(Collected data entries)
######

Lemma insert_sorted (x : A) (l : list A) :
  valid_key key x -> Forall (valid_key key) l ->
  StronglySorted (key_le key) l ->
  StronglySorted (key_le key) (JS.insert (by_key key) x l).
Proof.
  intros [tx Hx] Hvalid Hsorted.
  induction l as [| y l IH]; cbn [JS.insert].
  - repeat constructor.
  - apply Forall_cons_iff in Hvalid as [[ty Hy] Hvalid].
    apply StronglySorted_inv in Hsorted as [Hsorted Hy_le].
    unfold JS.before, by_key, JS.time_diff. rewrite Hx, Hy.
    destruct (tx - ty <? 0)%Z eqn:Hlt.
    + apply Z.ltb_lt in Hlt.
      constructor; [constructor; assumption |].
      constructor.
      * unfold key_le, JS.date_le, JS.date_ge. rewrite Hx, Hy.
        apply Z.leb_le. lia.
      * eapply Forall_impl; [| exact Hy_le].
        intros z Hz. unfold key_le, JS.date_le, JS.date_ge in *.
        rewrite Hx. rewrite Hy in Hz.
        destruct (key z) as [tz |]; [| discriminate].
        apply Z.leb_le in Hz. apply Z.leb_le. lia.
    + apply Z.ltb_ge in Hlt.
      constructor; [now apply IH |].
      rewrite (insert_perm (by_key key) x l).
      constructor; [| exact Hy_le].
      unfold key_le, JS.date_le, JS.date_ge. rewrite Hx, Hy.
      apply Z.leb_le. lia.
Qed.

Lemma sort_sorted (l : list A) :
  Forall (valid_key key) l ->
  StronglySorted (key_le key) (JS.sort (by_key key) l).
Proof.
  intros Hvalid. unfold JS.sort.
  assert (Hacc : forall acc,
             Forall (valid_key key) acc -> StronglySorted (key_le key) acc ->
             StronglySorted (key_le key)
               (fold_left (fun acc x => JS.insert (by_key key) x acc)
                          l acc)).
  { induction l as [| x l IH]; intros acc Hvacc Hsacc; cbn [fold_left];
      [exact Hsacc |].
    apply Forall_cons_iff in Hvalid as [Hx Hvalid].
    apply IH; [exact Hvalid | | now apply insert_sorted].
    rewrite (insert_perm (by_key key) x acc). now constructor. }
  apply Hacc; constructor.
Qed.

End SortFacts.

(** ** Aggregation engine *)

Section CalculationFacts.
Context `{DateFns}.
Local Open Scope float_scope.

(** C4. With an account selected, [calculateFinancialSummaryWithAccount]
    reports the account's own [totalIncome] (whatever the incomes array and
    the month are), [calculateMonthlyExpenses] of the expenses as
    [totalExpenses], their difference as [savings], and as [savingsRate]
    [savings / totalIncome * 100] when the income is positive and [0] when it
    is zero.  With an income of 5000 and monthly expenses of 6000 the savings
    are -1000 and the rate is -20. *)
Theorem summary_with_account (now : Z) (incomes : list Income.t)
    (expenses : list Expense.t) (budgets : list Budget.t)
    (account : BankAccount.t) (date : option JS.Date) :
  let s := calculateFinancialSummaryWithAccount now incomes expenses budgets
             (Some account) date in
  let income := BankAccount.totalIncome account in
  let spent := calculateMonthlyExpenses now expenses date in
  FinancialSummary.totalIncome s = income
  /\ FinancialSummary.totalExpenses s = spent
  /\ FinancialSummary.savings s = income - spent
  /\ (JS.gt income 0 = true ->
      FinancialSummary.savingsRate s = (income - spent) / income * 100)
  /\ ((income =? 0) = true -> FinancialSummary.savingsRate s = 0)
  /\ (income = 5000 -> spent = 6000 ->
      FinancialSummary.savings s = -1000
      /\ FinancialSummary.savingsRate s = -20).
Proof.
  cbv beta zeta iota delta
    [calculateFinancialSummaryWithAccount FinancialSummary.totalIncome
     FinancialSummary.totalExpenses FinancialSummary.savings
     FinancialSummary.savingsRate].
  splits; try reflexivity.
  - intros Hpos. now rewrite Hpos.
  - intros Hzero. now rewrite (eqb_zero_not_gt _ Hzero).
  - intros -> ->. split; reflexivity.
Qed.

(** C5, as the code has it.  [calculateBudgetProgress] is
    [calculateCategoryExpenses(expenses, budget.category, date) /
    budget.budgetAmount * 100] when [budget.budgetAmount > 0], and [0]
    without dividing in every other case: a zero, a negative or a NaN
    amount. *)
Theorem budget_progress_guarded (now : Z) (expenses : list Expense.t)
    (budget : Budget.t) (date : option JS.Date) :
  let spent :=
    calculateCategoryExpenses now expenses (Budget.category budget) date in
  let amount := Budget.budgetAmount budget in
  (JS.gt amount 0 = true ->
   calculateBudgetProgress now expenses budget date = spent / amount * 100)
  /\ (JS.gt amount 0 = false ->
      calculateBudgetProgress now expenses budget date = 0)
  /\ ((amount =? 0) = true ->
      calculateBudgetProgress now expenses budget date = 0).
Proof.
  cbv zeta. unfold calculateBudgetProgress.
  splits.
  - intros Hpos. now rewrite Hpos.
  - intros Hnot. now rewrite Hnot.
  - intros Hzero. now rewrite (eqb_zero_not_gt _ Hzero).
Qed.

(** C9, as the code has it.  With the reference date passed, the clock does
    not reach [calculateBudgetProgress] nor any numeric field of either
    summary: two calls with the same arguments agree on them whenever they
    are made.  The [upcomingBills] field is [getUpcomingBills] at the time of
    the call. *)
Theorem summary_clock_independence (now1 now2 : Z) (incomes : list Income.t)
    (expenses : list Expense.t) (budgets : list Budget.t)
    (account : option BankAccount.t) (budget : Budget.t) (date : JS.Date) :
  let s1 := calculateFinancialSummary now1 incomes expenses budgets
              (Some date) in
  let s2 := calculateFinancialSummary now2 incomes expenses budgets
              (Some date) in
  let a1 := calculateFinancialSummaryWithAccount now1 incomes expenses budgets
              account (Some date) in
  let a2 := calculateFinancialSummaryWithAccount now2 incomes expenses budgets
              account (Some date) in
  calculateBudgetProgress now1 expenses budget (Some date)
  = calculateBudgetProgress now2 expenses budget (Some date)
  /\ (FinancialSummary.totalIncome s1 = FinancialSummary.totalIncome s2
      /\ FinancialSummary.totalExpenses s1 = FinancialSummary.totalExpenses s2
      /\ FinancialSummary.savings s1 = FinancialSummary.savings s2
      /\ FinancialSummary.savingsRate s1 = FinancialSummary.savingsRate s2
      /\ FinancialSummary.monthlyBudgetUsed s1
         = FinancialSummary.monthlyBudgetUsed s2
      /\ FinancialSummary.monthlyBudgetRemaining s1
         = FinancialSummary.monthlyBudgetRemaining s2)
  /\ (FinancialSummary.totalIncome a1 = FinancialSummary.totalIncome a2
      /\ FinancialSummary.totalExpenses a1 = FinancialSummary.totalExpenses a2
      /\ FinancialSummary.savings a1 = FinancialSummary.savings a2
      /\ FinancialSummary.savingsRate a1 = FinancialSummary.savingsRate a2
      /\ FinancialSummary.monthlyBudgetUsed a1
         = FinancialSummary.monthlyBudgetUsed a2
      /\ FinancialSummary.monthlyBudgetRemaining a1
         = FinancialSummary.monthlyBudgetRemaining a2)
  /\ FinancialSummary.upcomingBills s1 = getUpcomingBills now1 expenses None
  /\ FinancialSummary.upcomingBills a1 = getUpcomingBills now1 expenses None.
Proof.
  cbv zeta. repeat split.
Qed.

######

*Work to be completed*:
Each line of the data in which the string "savingsRate" appears needs to be copied.

*Expected output*:
    [totalExpenses], their difference as [savings], and as [savingsRate]
      FinancialSummary.savingsRate s = (income - spent) / income * 100)
  /\ ((income =? 0) = true -> FinancialSummary.savingsRate s = 0)
      /\ FinancialSummary.savingsRate s = -20).
     FinancialSummary.savingsRate].
      /\ FinancialSummary.savingsRate s1 = FinancialSummary.savingsRate s2
      /\ FinancialSummary.savingsRate a1 = FinancialSummary.savingsRate a2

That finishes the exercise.